The map also records the intent behind each keyword. A search like "how much does a website cost UK" is someone researching, not buying. That term belongs on an informational page or a pricing page, not a service page with a "contact me" message. A search like "web designer near me" is someone ready to hire. That term belongs on a page built to convert. Matching the content type to the intent is half the battle, and it is decided at the keyword research stage, not after the site is live.
Small numbers, big value
A keyword with 50 monthly searches and clear buying intent behind it will generate more revenue than one with 5,000 monthly searches where people are just browsing. This is the concept that trips up most DIY keyword research: chasing volume instead of value.
Long-tail keywords (three, four, five words strung together) tend to have lower search volumes, lower competition, and higher conversion rates. "Web design" is a two-word war you will not win against national brands. "Hand-coded website for small business" is a longer phrase with a fraction of the traffic but a visitor who already knows what they want and is much closer to picking up the phone.
I build keyword strategies around these realistic opportunities. The targets are terms where a small business can genuinely compete, where the person searching has a clear need, and where ranking on page one is achievable within months rather than years.
Applied, not reported
The industry standard for keyword research is a deliverable: a PDF or spreadsheet listing terms, volumes, and difficulty scores. The client receives it, forwards it to their developer, and hopes the recommendations get implemented correctly. Most of the time, they do not.

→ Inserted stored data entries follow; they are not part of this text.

(* ===== verification/Errors.v ===== *)
(** * Exception classes and the mapping of ngtcp2 errors (ext/quic/quic.c)

    The classes [Init_quic] defines under [Quic::Error], Ruby's [rescue]
    matching over them, and [quic_raise_ngtcp2_error]. *)
From S2P Require Import Prelude Ngtcp2.

(** ** Classes *)
Inductive eclass :=
  (* Ruby's own *)
  | StandardError | ArgumentError | TypeError | RangeError | RuntimeError | FrozenError
  | IOError | EOFError | NameError | NoMethodError | SystemCallError
  (* lib/quic.rb *)
  | rb_eQuicError
  (* ext/quic/quic.c *)
  | rb_eQuicErrorProto | rb_eQuicErrorDropConn | rb_eQuicErrorRetry | rb_eQuicErrorClosed
  | rb_eQuicErrorCryptoError | rb_eQuicErrorHandshakeTimeout | rb_eQuicErrorFlowControl
  | rb_eQuicErrorUnknown | rb_eQuicErrorWaitReadable | rb_eQuicErrorWaitWritable
  | rb_eQuicErrorStreamClosed | rb_eQuicErrorStreamReset | rb_eQuicErrorNotBound
  (* a use of the C structures that C leaves undefined; never raised by a
     well-formed client, see [ClientInv.v] *)
  | UndefinedBehaviour.

#[export] Instance eclass_eq_dec : EqDecision eclass.
Proof. solve_decision. Defined.

Inductive rmodule := IO_WaitReadable | IO_WaitWritable.
#[export] Instance rmodule_eq_dec : EqDecision rmodule.
Proof. solve_decision. Defined.

(** An exception object: its class and the [@code] ivar ([Quic::Error#code]). *)
Record exn := Exn { exn_class : eclass; exn_code : option Z }.
#[export] Instance exn_eq_dec : EqDecision exn.
Proof. solve_decision. Defined.

(** [rb_raise(cls, msg)]: no [@code]. *)
Definition rb_raise {S A} (cls : eclass) : act exn S A := raise (Exn cls None).

(** One [rb_define_class_under] of [Init_quic], with the modules
    [rb_include_module] adds to the class. *)
Record class_def := ClassDef {
  cd_class : eclass;
  cd_name : string;
  cd_super : eclass;
  cd_includes : list rmodule;
}.

Definition Init_quic : list class_def := [
  ClassDef rb_eQuicErrorProto "Proto" rb_eQuicError [];
  ClassDef rb_eQuicErrorDropConn "DropConn" rb_eQuicError [];
  ClassDef rb_eQuicErrorRetry "Retry" rb_eQuicError [];
  ClassDef rb_eQuicErrorClosed "Closed" rb_eQuicError [];
  ClassDef rb_eQuicErrorCryptoError "CryptoError" rb_eQuicError [];
  ClassDef rb_eQuicErrorHandshakeTimeout "HandshakeTimeout" rb_eQuicError [];
  ClassDef rb_eQuicErrorFlowControl "FlowControl" rb_eQuicError [];
  ClassDef rb_eQuicErrorUnknown "Unknown" rb_eQuicError [];
  ClassDef rb_eQuicErrorWaitReadable "WaitReadable" rb_eQuicError [IO_WaitReadable];
  ClassDef rb_eQuicErrorWaitWritable "WaitWritable" rb_eQuicError [IO_WaitWritable];
  ClassDef rb_eQuicErrorStreamClosed "StreamClosed" rb_eQuicError [];
  ClassDef rb_eQuicErrorStreamReset "StreamReset" rb_eQuicError [];
  ClassDef rb_eQuicErrorNotBound "NotBound" rb_eQuicError []
].

(** Ruby's own hierarchy and [class Error < StandardError] of lib/quic.rb. *)
Definition builtin_super (c : eclass) : option eclass :=
  match c with
  | ArgumentError | TypeError | RangeError | RuntimeError | IOError | NameError
  | SystemCallError | rb_eQuicError => Some StandardError
  | FrozenError => Some RuntimeError
  | EOFError => Some IOError
  | NoMethodError => Some NameError
  | _ => None
  end.

Definition lookup_class (c : eclass) : option class_def :=
  List.find (λ d, bool_decide (cd_class d = c)) Init_quic.

Definition superclass (c : eclass) : option eclass :=
  match lookup_class c with Some d => Some (cd_super d) | None => builtin_super c end.

Definition includes (c : eclass) : list rmodule :=
  match lookup_class c with Some d => cd_includes d | None => [] end.

(** What a [rescue] clause may name. *)
Inductive handler := HClass (c : eclass) | HModule (m : rmodule).

(** Does [rescue h] catch an exception of class [c]?  The hierarchy is at most
    four classes deep. *)
Fixpoint kind_of (fuel : nat) (c : eclass) (h : handler) : bool :=
  match h with
  | HClass d => bool_decide (c = d)
  | HModule m => bool_decide (m ∈ includes c)
  end ||
  match fuel, superclass c with
  | S fuel, Some c' => kind_of fuel c' h
  | _, _ => false
  end.
Definition rescues (hs : list handler) (e : exn) : bool :=
  existsb (kind_of 4 (exn_class e)) hs.

(** ** quic_raise_ngtcp2_error *)
Section errors.
Context `{NgConst}.

Definition ngtcp2_error_class (rv : Z) : eclass :=
  if rv =? NGTCP2_ERR_PROTO then rb_eQuicErrorProto
  else if rv =? NGTCP2_ERR_DROP_CONN then rb_eQuicErrorDropConn
  else if rv =? NGTCP2_ERR_RETRY then rb_eQuicErrorRetry
  else if (rv =? NGTCP2_ERR_CLOSING) || (rv =? NGTCP2_ERR_DRAINING) then rb_eQuicErrorClosed
  else if rv =? NGTCP2_ERR_IDLE_CLOSE then rb_eQuicErrorClosed
  else if rv =? NGTCP2_ERR_CRYPTO then rb_eQuicErrorCryptoError
  else if rv =? NGTCP2_ERR_HANDSHAKE_TIMEOUT then rb_eQuicErrorHandshakeTimeout
  else if rv =? NGTCP2_ERR_STREAM_DATA_BLOCKED then rb_eQuicErrorFlowControl
  else if rv =? NGTCP2_ERR_STREAM_SHUT_WR then rb_eQuicErrorStreamClosed
  else rb_eQuicErrorUnknown.

Definition quic_raise_ngtcp2_error {S A} (rv : Z) : act exn S A :=
  raise (Exn (ngtcp2_error_class rv) (Some rv)).

(** The same mapping as a table, the order of whose rows does not matter
    because C's [case] labels are distinct. *)
Definition error_table : list (Z * eclass) := [
  (NGTCP2_ERR_CLOSING, rb_eQuicErrorClosed);
  (NGTCP2_ERR_CRYPTO, rb_eQuicErrorCryptoError);
  (NGTCP2_ERR_DRAINING, rb_eQuicErrorClosed);
  (NGTCP2_ERR_DROP_CONN, rb_eQuicErrorDropConn);
  (NGTCP2_ERR_HANDSHAKE_TIMEOUT, rb_eQuicErrorHandshakeTimeout);
  (NGTCP2_ERR_IDLE_CLOSE, rb_eQuicErrorClosed);
  (NGTCP2_ERR_PROTO, rb_eQuicErrorProto);
  (NGTCP2_ERR_RETRY, rb_eQuicErrorRetry);
  (NGTCP2_ERR_STREAM_DATA_BLOCKED, rb_eQuicErrorFlowControl);
  (NGTCP2_ERR_STREAM_SHUT_WR, rb_eQuicErrorStreamClosed)
].

Lemma error_table_class `{!NgConstOk} rv cls :
  (rv, cls) ∈ error_table → ngtcp2_error_class rv = cls.
Proof.
  pose proof ng_codes_nodup as Hnd. unfold ngtcp2_error_codes in Hnd.
  intros Hin. unfold error_table in Hin. unfold ngtcp2_error_class.
  rewrite !NoDup_cons, !not_elem_of_cons in Hnd. destruct_and?.
  repeat (apply elem_of_cons in Hin as [[= -> ->]|Hin]);
    [..|by apply elem_of_nil in Hin];
    repeat match goal with
    | |- context [?a =? ?b] => destruct (Z.eqb_spec a b); try congruence
    end; done.
Qed.
Lemma shut_wr_class `{!NgConstOk} :
  ngtcp2_error_class NGTCP2_ERR_STREAM_SHUT_WR = rb_eQuicErrorStreamClosed ∧
  - 2 ^ 31 ≤ NGTCP2_ERR_STREAM_SHUT_WR < 0.
Proof.
  split; [apply error_table_class; unfold error_table; set_solver|].
  pose proof ng_codes_neg as Hneg. rewrite Forall_forall in Hneg.
  apply Hneg. unfold ngtcp2_error_codes. set_solver.
Qed.

(** Every exception this raises carries the code and can be rescued as
    [Quic::Error]; none of them is [StreamReset]. *)
Lemma ngtcp2_error_class_quic rv c :
  rescues [HClass rb_eQuicError] (Exn (ngtcp2_error_class rv) c) = true.
Proof. unfold ngtcp2_error_class. by repeat case_match. Qed.
End errors.
(** ** Theorems *)

(** C3: (refinement) Whatever sequence of operations the code performs on a
    stream — #write, #close_write, the choice of the bytes to send and the
    accounting of what was framed, acks, receives, #read_nonblock, close and
    reset — the abstract two-pipe stream can perform the same sequence with
    the same labels and stays related to it. *)
Theorem stream_refines_pipe df acf sp s ls s' p' :
  absr sp s → ctrace df acf (s, None) ls (s', p') →
  ∃ sp', spec_trace sp ls sp' ∧ absr sp' s'.
Proof.
  intros Habs Htr.
  destruct (ctrace_simulated _ _ _ (s, None) _ _ Habs I Htr) as (_ & sp' & ? & ?). eauto.
Qed.

(** C4: (retransmission safety) ngtcp2 keeps pointers into the Chunks until
    they are acked; along every history the Chunks still queued hold every
    byte past the acked offset, so no unacked byte is ever dropped. *)
Theorem unacked_bytes_retained df acf id client ls s' :
  strace df acf (quic_stream_new id client) ls s' →
  acks ls ≤ zlen (frames ls) ∧ pending_shifted s' ≤ acks ls ∧
  zdrop (acks ls - pending_shifted s') (concat (iv_pending_chunks s')) =
    zdrop (acks ls) (written ls).
Proof.
  intros Htr.
  destruct (strace_simulated _ _ _ _ _ _ (absr_new id client) Htr) as (sp' & _ & Habs & Hinv).
  destruct (ab_wf _ _ Habs) as [Hsh Hle ? ? ? ? ?].
  destruct Hinv as [HW _ HF HA _ _ _]; simpl in *.
  rewrite <- (ab_framed _ _ Habs), <- (ab_acked _ _ Habs), HF, HA in *.
  split_and!; [lia|lia|]. rewrite (ab_pending _ _ Habs), HW, zdrop_zdrop by lia.
  simpl. f_equal. lia.
Qed.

I skip that step entirely. The research feeds straight into the site build. The URL structure reflects it. The title tags and headings are written from it. The location pages are planned around it. There is no document sitting in a folder waiting for someone to act on it because the acting and the researching are the same process, handled by the same person.
On the Growth plan, the keyword strategy is revisited monthly using live data from Google Search Console. If a page starts appearing for a term it was not originally targeting, I evaluate whether to lean into that opportunity or stay the course. If a competitor publishes a stronger page for a term you currently rank for, I adjust the content to hold the position. The strategy stays alive because someone is watching it and responding to what the data says.